Tribal Stove is absolutely wonderful

Yes it has great food, which thankfully there is a a great deal of in many place. What makes Tribal Stove someplace not to miss is it is the rare combination of great and generally inaccessible food.

I often find great restaurants in tourist destinations. And sometimes it is even local in a sense – but nearly always (not all, but almost) I can get very similar good dishes in any large city across the globe.

Tribal Stove had truly distinctive dishes that were also great. They have quite a few dishes, some of my favorite are wild jungle salad and tapioca leaves. The restaurant serves cuisine from Kelabit Highlands in Sarawak.

photo of great Kelabit Highlands food

Maybe my all time favorite meal. The 3 sample items were great.

The set menu (photo above) of tea, a meat dish with 2 vegetable sides, soup and rice that was US$5 (15 MYR). It was amazing. It would be great at $20. I happened to be lucky enough to get my favorite vegetable there with my first order.

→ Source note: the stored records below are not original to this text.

(* ===== verification/StoreSecrets.v ===== *)
(** Secrets: the operations of [PersistentStore] on the secrets table and the
    caches of secrets, and the encryption of their contents
    (src/PersistentStore.cpp). scrypt is vendored code: its two functions are a
    parameter. *)

From S2P Require Import Prelude Entities Cache Dynamo Store.
From S2P Require Import Demo Listing Catalogue StoreGroups StoreClusters StoreInstances.

(** [scryptenc_buf] draws a salt from the operating system; [scryptdec_buf] does
    not. Both return an error code, or the output buffer. *)
Class Scrypt `{Platform} := {
  scryptenc_buf : string → string → FS → (Z + string) * FS;
  scryptdec_buf : string → string → Z + string;
  (** [std::to_string(int)] *)
  show_int : Z → string;
}.

(** The format documented by scrypt: a header and a signature of 128 bytes in all,
    beginning with the name of the format, and decryption inverting encryption. *)
Class ScryptLaws `{Scrypt} : Prop := {
  scryptenc_ok : ∀ data key f out f', scryptenc_buf data key f = (inr out, f') →
    str_size out = str_size data + 128 ∧ str_take 6 out = "scrypt" ∧
    scryptdec_buf out key = inr data;
}.

Section secrets.
Context `{D : Dynamo} `{P : Platform} `{!Scrypt}.
(** the member [secretKey], read from the encryption key file *)
Context (secretKey : string).

Definition encryptSecret (s : string) : Store string :=
  let enc := scryptenc_buf s secretKey in
  r ← (λ w, (Ok (enc (fs w)).1, upd_fs (λ f, (enc f).2) w));
  match r with
  | inl err => throw ("Failed to encrypt with scrypt: error " +:+ show_int err)
  | inr result => mret result
  end.

Definition decryptSecret (s : Secret.t) : Res string :=
  if str_size (Secret.data s) <? 128 then
    Throw "Invalid encrypted data: too short to contain header"
  else
    match scryptdec_buf (Secret.data s) secretKey with
    | inl err => Throw ("Failed to decrypt with scrypt: error " +:+ show_int err)
    | inr output => Ok output
    end.
Lemma removePersistentVolumeClaim_spec id w :
  VolumesInv w → wp (removePersistentVolumeClaim id)
    (removed_post VolumesInv SLATE_volumes is_volume PersistentVolumeClaim.id id w) w.
Proof. intros Hi. apply (remove_spec volume_kind forget_volume); [apply forget_volume_forgets|done]. Qed.

(** ** Listings *)

Lemma cache_volume_expiration v w :
  volumeCacheExpirationTime (volumes (cache_volume v w).2) = volumeCacheExpirationTime (volumes w).
Proof.
  revert w. change (frame (λ w, volumeCacheExpirationTime (volumes w)) (cache_volume v)).
  unfold cache_volume. solve_frame.
Qed.

(** Extending the categories adds no record to them. *)
Lemma extend_volume_categories_maintains l time :
  maintains volume_kind (extend_volume_categories l time).
Proof.
  unfold extend_volume_categories.
  apply maintains_bind, maintains_for_each; [apply maintains_for_each|]; intros x.
  - intros w. eexists. split; [reflexivity|]. split; [done|]. solve_recatalogued.
  - apply maintains_bind, maintains_for_each; [|intros y];
      (intros w; eexists; split; [reflexivity|]; split; [done|]; solve_recatalogued).
Qed.
(* ===== verification/Federation.v ===== *)
(** The federation: the directory together with the clusters, the grants of access, the
    permitted applications and the monitoring credentials, as one abstract state; what a
    request may do to it on behalf of a user; and the invariant that joins those of the
    parts of the store, with the operations of each part shown to keep the others'. *)

From S2P Require Import Prelude Entities Cache Dynamo Store Listing StoreGroups StoreUsers StoreMembership.
From S2P Require Import StoreClusters StoreAccess StoreMonCreds Directory.

(** * The abstract state *)

(** [fed_grants c g]: the group - or, as the wildcard, everyone - has a grant on the
    cluster; [fed_applications c g]: what the group may use there. *)
Record Federation := mkFederation {
  fed_directory : Directory;
  fed_clusters : Cluster.t → Prop;
  fed_grants : string → string → Prop;
  fed_applications : string → string → gset string }.

Definition same_grants (f f' : Federation) : Prop :=
  ∀ c g, no_colon g → fed_grants f' c g ↔ fed_grants f c g.

Definition same_applications (f f' : Federation) : Prop :=
  ∀ c g, cluster_id c → no_colon g → fed_applications f' c g = fed_applications f c g.

Definition same_resources (f f' : Federation) : Prop :=
  same (fed_clusters f) (fed_clusters f') ∧ same_grants f f' ∧ same_applications f f'.

Definition same_federation (f f' : Federation) : Prop :=
  same_directory (fed_directory f) (fed_directory f') ∧ same_resources f f'.

(** A cluster of the federation, the only one with its ID. *)
Definition holds_cluster (f : Federation) (c : Cluster.t) : Prop :=
  fed_clusters f c ∧ ∀ c', fed_clusters f c' → Cluster.id c' = Cluster.id c → c' = c.

(** Administrators and the members of the owning group decide about a cluster. *)
Definition may_own (f : Federation) (u : User.t) (c : Cluster.t) : Prop :=
  may_steer (fed_directory f) u (Cluster.owningGroup c).

(** What a user may do. *)
Inductive deed (u : User.t) (f f' : Federation) : Prop :=
  | in_directory :
      actions u (fed_directory f) (fed_directory f') → same_resources f f' → deed u f f'
  | set_grant c g b :
      holds_cluster f c → may_own f u c →
      same_directory (fed_directory f) (fed_directory f') →
      same (fed_clusters f) (fed_clusters f') →
      (∀ c' g', no_colon g' → fed_grants f' c' g' ↔
         if decide (c' = Cluster.id c ∧ g' = g) then b = true else fed_grants f c' g') →
      same_applications f f' → deed u f f'
  | set_applications c g s :
      holds_cluster f c → may_own f u c →
      same_directory (fed_directory f) (fed_directory f') →
      same (fed_clusters f) (fed_clusters f') → same_grants f f' →
      (∀ c' g', cluster_id c' → no_colon g' → fed_applications f' c' g' =
         if decide (c' = Cluster.id c ∧ g' = g) then s else fed_applications f c' g') →
      deed u f f'
  | set_credential c cred :
      holds_cluster f c → may_own f u c →
      same_directory (fed_directory f) (fed_directory f') →
      put Cluster.id (with_credential c cred) (fed_clusters f) (fed_clusters f') →
      same_grants f f' → same_applications f f' → deed u f f'.

(** What a request may do. *)
Inductive deeds (u : User.t) : Federation → Federation → Prop :=
  | no_deed f f' : same_federation f f' → deeds u f f'
  | one_deed f f' : deed u f f' → deeds u f f'
  | more_deeds f f' f'' : deeds u f f' → deeds u f' f'' → deeds u f f''.

#[global] Instance same_grants_preorder : PreOrder same_grants.
Proof.
  split; [by intros f c g|]. intros f1 f2 f3 H12 H23 c g Hg. etrans; [by apply H23|by apply H12].
Qed.
#[global] Instance same_applications_preorder : PreOrder same_applications.
Proof.
  split; [by intros f c g|]. intros f1 f2 f3 H12 H23 c g Hc Hg. rewrite H23 by done. by apply H12.
Qed.
#[global] Instance same_resources_preorder : PreOrder same_resources.
Proof. split; [by split|]. intros f1 f2 f3 (?&?&?) (?&?&?). split_and!; by etrans. Qed.
#[global] Instance same_federation_preorder : PreOrder same_federation.
Proof. split; [by split|]. intros f1 f2 f3 (?&?) (?&?). split; by etrans. Qed.

(** * The store as a federation *)

Section store.
Context `{D : Dynamo} `{P : Platform} `{L : !DynamoLaws} `{DL : !DiskLaws}.

Definition federation (w : World) : Federation :=
  mkFederation (directory w) (is_cluster w) (granted w) (applications w).

(** What a cluster of the server looks like: a generated ID, and a group that owns it. *)
Definition proper_cluster (c : Cluster.t) : Prop :=
  cluster_id (Cluster.id c) ∧ begins_with (Cluster.owningGroup c) groupIDPrefix = true.

(** A credential that survives being written into a cluster's record. *)
Definition proper_credential (c : S3Credential.t) : Prop :=
  wf_credential (S3Credential.make (S3Credential.accessKey c) (S3Credential.secretKey c)).

Record FedInv (w : World) : Prop := {
  fi_server : ServerInv w;
  fi_clusters : ClustersInv w;
  fi_access : AccessInv w;
  fi_apps : AppsInv w;
  fi_creds : CredsInv w;
  fi_proper : ∀ c, is_cluster w c → proper_cluster c;
  fi_keys : ∀ c, stored_cred w c → proper_credential c }.

Lemma read_only_federation w w' : read_only w w' → same_federation (federation w) (federation w').
Proof.
  intros Hro. split; [by apply read_only_directory|]. destruct Hro as [Ht _].
  split_and!; [intros c|intros c g _|intros c g _ _]; simpl;
    unfold is_cluster, granted, applications, applications_row; by rewrite Ht.
Qed.

Lemma group_id_proper g : group_id g → proper_group g.
Proof. intros (Hp & Hc & Hd). split; [by right|by split]. Qed.

Lemma stored_holds w c : is_cluster w c → holds_cluster (federation w) c.
Proof. intros Hc. split; [done|]. intros c' Hc' Hid. exact (stored_cluster_inj _ _ _ Hc' Hc Hid). Qed.

Lemma quiet_FedInv w w' : quiet w w' → FedInv w → FedInv w'.
Proof.
  intros Hq Hi. destruct (read_only_federation w w' (quiet_ro _ _ Hq)) as (_ & Hc & _).
  split.
  - eapply quiet_ServerInv, Hi; done.
  - eapply quiet_ClustersInv, Hi; done.
  - eapply quiet_AccessInv, Hi; done.
  - eapply quiet_AppsInv, Hi; done.
  - eapply quiet_CredsInv, Hi; done.
  - intros c Hcl. by apply (fi_proper _ Hi), Hc.
  - intros c Hcr. apply (fi_keys _ Hi). by apply (quiet_stored_cred w w' c Hq).
Qed.
End store.
(* ===== verification/Geocoder.v ===== *)
(** Looking up what is at a place (src/Geocoder.cpp, include/Geocoder.h), and completing the
    location of a cluster with it (supplementLocation in src/ClusterCommands.cpp). The service
    that knows is reached with an HTTP request, which is a parameter. *)

From stdpp Require Import pretty.
From S2P Require Import Prelude Text Entities Cache Dynamo Store Demo Kubernetes Http.

(** [httpRequests::httpGet], which gives the status and the body of the response or throws its
    message, and [std::to_string] of a [double]. *)
Class Web `{Platform} := {
  httpGet : string → FS → (string + (Z * string)) * FS;
  to_string : double → string }.

(** * Numbers of a document *)

(** [IsDouble]: the number is written with a fraction or an exponent. *)
Definition is_double (s : string) : bool :=
  match find_first (λ c, char_is "."%char c || char_is "e"%char c || char_is "E"%char c) s with
  | Some _ => true
  | None => false
  end.

(** [v.HasMember(name) && v[name].IsString()], and its value *)
Definition string_member (name : string) (members : list (string * Json)) : option string :=
  match find_member name members with Some (JString s) => Some (c_str s) | _ => None end.

Definition double_member (name : string) (members : list (string * Json)) : option string :=
  match find_member name members with
  | Some (JNumber s) => if is_double s then Some s else None
  | _ => None
  end.

Definition uint64_member (name : string) (members : list (string * Json)) : option Z :=
  match find_member name members with
  | Some (JNumber s) =>
      if negb (str_empty s) && str_all isdigit s && (decimal 0 s <? 2 ^ 64)%Z
      then Some (decimal 0 s) else None
  | _ => None
  end.

(** [error.description] *)
Definition described_error (members : list (string * Json)) : option string :=
  match find_member "error" members with
  | Some (JObject error) => string_member "description" error
  | _ => None
  end.

(** * [Geocoder] *)

Module GeocodeResult.
(** A number that is not in the response has no value ([None]). *)
Record t := mk {
  latitude : option string; longitude : option string; error : string; geocode : string;
  geonumber : option Z; timezone : string; city : string; countryCode : string;
  countryName : string }.

Definition failed (error : string) : t := mk None None error "" None "" "" "" "".
Definition ok (r : t) : bool := str_empty (error r).
End GeocodeResult.

Module Geocoder.
Record t := mk { serviceURL : string; serviceAuthToken : string }.

Definition canGeocode (g : t) : bool :=
  negb (str_empty (serviceURL g)) && negb (str_empty (serviceAuthToken g)).

Section lookup.
Context `{D : Dynamo} `{P : Platform} `{J : !JsonParser} `{W : !Web}.

Definition requestURL (g : t) (loc : GeoLocation.t) : string :=
  serviceURL g +:+ "/" +:+ to_string (GeoLocation.lat loc) +:+ "," +:+
  to_string (GeoLocation.lon loc) +:+ "?json=1&auth=" +:+ serviceAuthToken g.

(** The status is no success. *)
Definition http_error (status : Z) (body : Json) : GeocodeResult.t :=
  GeocodeResult.failed ("HTTP Error " +:+ pretty status +:+
    match body with
    | JObject members =>
        match described_error members with Some text => ": " +:+ text | None => "" end
    | _ => ""
    end).

Definition result_of (members : list (string * Json)) : GeocodeResult.t :=
  GeocodeResult.mk (double_member "latt" members) (double_member "longt" members)
    (default "" (described_error members))
    (default "" (string_member "geocode" members)) (uint64_member "geonumber" members)
    (default "" (string_member "timezone" members)) (default "" (string_member "city" members))
    (default "" (string_member "prov" members))
    match string_member "countryname" members with
    | Some name => name
    | None => default "" (string_member "country" members)
    end.

Definition reverseLookup (g : t) (loc : GeoLocation.t) : Store GeocodeResult.t :=
  r ← system (httpGet (requestURL g loc));
  match r with
  | inl e => throw e
  | inr (status, body) =>
      let body := Parse (c_str body) in
      if negb (bool_decide (status = 200%Z)) then mret (http_error status body)
      else mret (match body with
                 | JObject members => result_of members
                 | _ => GeocodeResult.failed "Failed to parse response JSON"
                 end)
  end.
End lookup.
End Geocoder.

(** * Completing a location *)

Section supplement.
Context `{D : Dynamo} `{P : Platform} `{J : !JsonParser} `{W : !Web}.

Definition describe (loc : GeoLocation.t) (geoData : GeocodeResult.t) : string :=
  let description := if str_empty (GeocodeResult.city geoData) then GeoLocation.description loc
                     else GeocodeResult.city geoData in
  if str_empty (GeocodeResult.countryName geoData) then description
  else description +:+ (if str_empty description then "" else ", ")
       +:+ GeocodeResult.countryName geoData.

(** The new location is written and read again for the log, which throws [bad_lexical_cast]
    when it cannot be read. *)
Definition supplementLocation (geocoder : Geocoder.t) (loc : GeoLocation.t) : Store GeoLocation.t :=
  if negb (Geocoder.canGeocode geocoder) then mret loc else
  geoData ← Geocoder.reverseLookup geocoder loc;
  if negb (GeocodeResult.ok geoData) then mret loc else
  let loc := GeoLocation.mk _ (GeoLocation.lat loc) (GeoLocation.lon loc) (describe loc geoData) in
  match GeoLocation.read (GeoLocation.show loc) with
  | Some _ => mret loc
  | None => throw "bad lexical cast: source type value could not be interpreted as target"
  end.

(** A location is completed in its description alone. *)
Lemma supplement_place geocoder loc w :
  wp (supplementLocation geocoder loc) (λ r w', inside w' = inside w ∧
    ∀ loc', r = Ok loc' → GeoLocation.lat loc' = GeoLocation.lat loc ∧
      GeoLocation.lon loc' = GeoLocation.lon loc) w.
Proof.
  unfold supplementLocation. destruct (negb _).
  { apply wp_ret. split; [done|]. by intros ? [= <-]. }
  unfold Geocoder.reverseLookup, wp, mbind, M_bind, system. simpl.
  destruct (httpGet _ _).1 as [e|[status body]]; [by split|].
  destruct (negb (bool_decide _)); simpl.
  { split; [done|]. by intros ? [= <-]. }
  destruct (negb _); simpl; [split; [done|by intros ? [= <-]]|].
  destruct (GeoLocation.read _); simpl; (split; [done|]); intros ? [=]; by subst.
Qed.
End supplement.

(** * A service to try it on *)

Module DemoGeocoder.
Import Demo.
Local Instance demo_json : JsonParser := λ _,
  JObject [("city", JString "Chicago"); ("country", JString "United States")].
Local Instance demo_web : Web := {
  httpGet url files := (inr (200%Z, url), files);
  to_string z := pretty z }.

Example supplemented :
  (supplementLocation (Geocoder.mk "https://geocode.xyz" "token")
     (GeoLocation.mk _ 1%Z 0%Z "") Demo.empty).1
  = Ok (GeoLocation.mk _ 1%Z 0%Z "Chicago, United States").
Proof. vm_compute. done. Qed.
End DemoGeocoder.
(* ===== verification/UserCommands.v ===== *)
(** The handlers of the requests about users (src/UserCommands.cpp).

    The names are those of the source: where a handler has the name of the store's
    operation it calls, the operation is written with its file. The IDs and tokens that
    [idGenerator] draws are arguments. *)

From S2P Require Import Prelude Entities Cache Dynamo Store Demo Listing StoreGroups.
From S2P Require Import StoreUsers StoreMembership Directory Http.

Section handlers.
Context `{D : Dynamo} `{P : Platform} `{J : !JsonParser} `{E : !Mailer}.

Definition apiVersion : string * Json := ("apiVersion", JString "v1alpha3").
Definition strings (l : list string) : Json := JArray (JString <$> l).

Definition listUsers (fuel : nat) (req : Request) : Store Response :=
  user ← authenticateUser (param req "token");
  if negb (User.valid user) then mret (failure 403 "User not authorized") else
  users ← (match param req "group" with
           | Some group => listUsersByGroup group
           | None => StoreUsers.listUsers fuel
           end);
  let items := (λ u, JObject
    [apiVersion; ("kind", JString "User");
     ("metadata", JObject
        [("id", StringRef (User.id u)); ("name", StringRef (User.name u));
         ("email", StringRef (User.email u)); ("phone", StringRef (User.phone u));
         ("institution", StringRef (User.institution u))])]) <$> users in
  mret (reply [apiVersion; ("items", JArray items)]).
Lemma getClusterMonitoringCredential_stewarded fuel clusterID req w :
  FedInv w → healthy (db w) →
  wp (getClusterMonitoringCredential fuel clusterID req) (stewarded (param req "token") w) w.
Proof.
  intros Hi Hd. apply wp_as_owner; [done|]. intros u c w1 Hu Hi1 Hro1 Hc Ho.
  apply (wp_seq (λ _, done_by u w1)); [|intros found w2 Hd2; destruct found; by apply wp_ret|done..].
  case_match; [by apply wp_ret, done_by_looked_up|].
  apply assign_credential_done; [done|by apply Hro1|done..].
Qed.

Lemma detach_credential_done u c w :
  FedInv w → healthy (db w) → is_cluster w c → may_own (federation w) u c →
  wp (detach_credential c) (λ _, done_by u w) w.
Proof.
  intros Hi Hd Hc Ho. unfold detach_credential. case_match; [|by apply wp_ret, done_by_looked_up].
  eapply wp_seq; [by apply removeClusterMonitoringCredential_fed| | |].
  2: { by intros e w2 (_ & _ & _ & _ & _ & ok & [=] & _). }
  2: { by intros w2 (_ & _ & _ & _ & _ & ok & [=] & _). }
  intros ok w1 Hset. destruct (done_by_assigned u c _ w _ w1 Hc Ho Hset) as [Hd1 _].
  destruct ok; simpl; [|by apply wp_ret].
  eapply wp_seq; [apply revokeMonitoringCredential_fed, Hd1| | |].
  - intros b w2 Hr. apply wp_ret. eapply done_by_trans; [done|by eapply done_by_fed_same].
  - by intros e w2 (_ & _ & _ & b & [=]).
  - by intros w2 (_ & _ & _ & b & [=]).
Qed.

Lemma removeClusterMonitoringCredential_stewarded clusterID req w :
  FedInv w → healthy (db w) →
  wp (removeClusterMonitoringCredential clusterID req) (stewarded (param req "token") w) w.
Proof.
  intros Hi Hd. apply wp_as_owner; [done|]. intros u c w1 Hu Hi1 Hro1 Hc Ho.
  apply (wp_seq (λ _, done_by u w1)); [|intros s w2 Hd2; case_match; by apply wp_ret|done..].
  apply detach_credential_done; [done|by apply Hro1|done..].
Qed.
End access_proofs.

(** ** The commands that only look things up *)

Section lookup_proofs.
Context `{D : Dynamo} `{P : Platform} `{L : !DynamoLaws} `{DL : !DiskLaws} `{E : !Mailer}.

Lemma done_by_looks_up {A} u (m : Store A) w :
  fed_looks_up m → FedInv w → wp m (λ _, done_by u w) w.
Proof. intros Hm Hi. destruct (Hm w Hi). by apply done_by_looked_up. Qed.

Lemma findGroupByID_looks_up id : fed_looks_up (findGroupByID id).
Proof. eapply keeps_wp. intros w Hi. by apply findGroupByID_fed. Qed.

Lemma clusterAllowsAllGroups_looks_up c : fed_looks_up (clusterAllowsAllGroups c).
Proof.
  eapply (keeps_wp _ _ (λ w r, ∃ b, r = Ok b ∧ (b = true → granted w c wildcard) ∧ _)).
  intros w Hi. by apply clusterAllowsAllGroups_fed.
Qed.
(* ===== verification/ApplicationCommands.v ===== *)
(** The handlers of the requests about applications (src/ApplicationCommands.cpp): the
    catalogue, and the installation of an application for a group on a cluster. *)

From stdpp Require Import pretty.
From S2P Require Import Prelude Text Entities Cache Dynamo Store Demo Kubernetes Listing.
From S2P Require Import Catalogue StoreGroups StoreUsers StoreMembership StoreClusters.
From S2P Require Import StoreAccess StoreInstances StoreApplications Http UserCommands.

(** * Repositories and values files *)

Inductive Repository := MainRepository | DevelopmentRepository | TestRepository.

Definition selectRepo (req : Request) : Repository :=
  let repo := match param req "dev" with Some _ => DevelopmentRepository | None => MainRepository end in
  match param req "test" with Some _ => TestRepository | None => repo end.

Definition getRepoName (repo : Repository) : string :=
  match repo with
  | MainRepository => "slate"
  | DevelopmentRepository => "slate-dev"
  | TestRepository => "local"
  end.

Definition startMarker : string := "### SLATE-START ###".
Definition endMarker : string := "### SLATE-END ###".

(** [s.erase(pos, n)] *)
Definition str_erase (pos n : nat) (s : string) : string := str_take pos s +:+ str_drop (pos + n) s.

Fixpoint filter_loop (fuel pos : nat) (data : string) : option string :=
  match fuel with
  | O => None
  | S fuel =>
      match str_find_from startMarker pos data with
      | None => Some data
      | Some startPos =>
          match str_find_from endMarker startPos data with
          | None => Some data
          | Some endPos =>
              filter_loop fuel startPos
                (str_erase startPos (endPos - startPos + str_size endMarker) data)
          end
      end
  end.

Definition filterValuesFile (data : string) : option string := filter_loop (S (str_size data)) 0 data.

(** Each marked section of a text is left out, with its markers; what follows a mark of the
    beginning that has none of the end stays. *)
Inductive stripped : string → string → Prop :=
  | no_section s : str_find startMarker s = None → stripped s s
  | open_section s i :
      str_find startMarker s = Some i → str_find_from endMarker i s = None → stripped s s
  | section s i j r :
      str_find startMarker s = Some i → str_find_from endMarker i s = Some j →
      stripped (str_drop (j + str_size endMarker) s) r → stripped s (str_take i s +:+ r).

Lemma filter_loop_strips fuel pre rest :
  str_size rest < fuel → ∃ r, filter_loop fuel (str_size pre) (pre +:+ rest) = Some (pre +:+ r) ∧
    stripped rest r.
Proof.
  revert pre rest. induction fuel as [|fuel IH]; intros pre rest Hsize; [lia|].
  cbn [filter_loop]. unfold str_find_from at 1. rewrite str_drop_app.
  destruct (str_find startMarker rest) as [i|] eqn:Hi; cbn [fmap option_fmap option_map].
  2: { exists rest. split; [done|by constructor]. }
  unfold str_find_from. rewrite str_drop_app_add.
  destruct (str_find endMarker (str_drop i rest)) as [j|] eqn:Hj; cbn [fmap option_fmap option_map].
  2: { exists rest. split; [done|]. apply (open_section _ i); [done|].
       unfold str_find_from. by rewrite Hj. }
  destruct (str_find_split _ _ _ Hi) as (u & v & Hrest & ->).
  assert (Hu : str_size rest = str_size u + (str_size startMarker + str_size v)).
  { by rewrite Hrest, !str_size_app. }
  unfold str_erase. rewrite str_take_app_add.
  replace (str_size pre + str_size u + (str_size pre + str_size u + j - (str_size pre + str_size u)
    + str_size endMarker)) with (str_size pre + (str_size u + j + str_size endMarker)) by lia.
  rewrite str_drop_app_add.
  assert (Hp : str_size (pre +:+ str_take (str_size u) rest) = str_size pre + str_size u).
  { rewrite str_size_app, str_take_size; lia. }
  rewrite <- Hp. destruct (IH (pre +:+ str_take (str_size u) rest)
    (str_drop (str_size u + j + str_size endMarker) rest)) as (r & Hr & Hs).
  { rewrite str_drop_size. cbn [startMarker endMarker str_size] in *. lia. }
  exists (str_take (str_size u) rest +:+ r). split; [by rewrite Hr, str_app_assoc|].
  apply (section _ _ (str_size u + j)); [done| |done]. unfold str_find_from. by rewrite Hj.
Qed.

(** C27: [filterValuesFile] ends, and leaves out the sections of the values of a chart that are
    marked as internal, and nothing else. *)
Theorem filterValuesFile_strips (data : string) :
  ∃ r, filterValuesFile data = Some r ∧ stripped data r.
Proof. apply (filter_loop_strips (S (str_size data)) ""). lia. Qed.

(** * YAML *)

(** What yaml-cpp makes of a document. *)
Inductive YamlNode :=
  | YNull
  | YScalar (s : string)
  | YSequence (l : list YamlNode)
  | YMap (entries : list (YamlNode * YamlNode)).

(** [YAML::LoadAll] and [YAML::Load], which throw their message, and the text an [Emitter]
    writes. *)
Class Yaml := {
  LoadAll : string → string + list YamlNode;
  Load : string → string + YamlNode;
  Emit : list YamlNode → string }.

(** [node[key]] *)
Fixpoint yaml_entry (key : string) (entries : list (YamlNode * YamlNode)) : option YamlNode :=
  match entries with
  | [] => None
  | (YScalar k, v) :: entries => if bool_decide (k = key) then Some v else yaml_entry key entries
  | _ :: entries => yaml_entry key entries
  end.

Definition yaml_member (key : string) (node : YamlNode) : option YamlNode :=
  match node with YMap entries => yaml_entry key entries | _ => None end.

(** The settings of the server that are given to every application. *)
Class Settings := {
  baseDomain : string; appLoggingServerName : string; appLoggingServerPort : Z }.

Section handlers.
Context `{D : Dynamo} `{P : Platform} `{PR : !Processes} `{J : !JsonParser}.
Context `{Y : !Yaml} `{S : !Settings}.

Definition reduceYAML (input : string) : string :=
  match LoadAll input with
  | inl _ => input
  | inr [] => ""
  | inr parsedData => c_str (Emit parsedData)
  end.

The meet dish in the triple was very good, the rice I didn’t care for. But the two vegetable dishes were amazing – truly great. One the right is Lamud Busaq Keluduh (Bario Wild Flower Salad) – wild ginger flower, petai and wild chives flavored with Bario Higland salt. I believe the dish on the left was Udung Ubih (Wild Tapioca Leaf) – cassava or tapioca leaf pounded and shredded and cooked to perfection over a slow heat. The middle dish was, I believe, beef with crisp vegetables.

Menu - Tribal Stove, Kuching

I have been trying other dishes which are also great but those 2 are not to be missed (you can get “small” dishes of those for $3, see photo below – two pretty easily make a meal in my opinion). If the prices triple this place is still not to be missed.

There is no restaurant I recommend to travels more strongly than I recommend Tribal Stove. If I could have one restaurant transplanted to my location so I could eat their in my home town it would be Tribal Stove. There is nothing remotely close.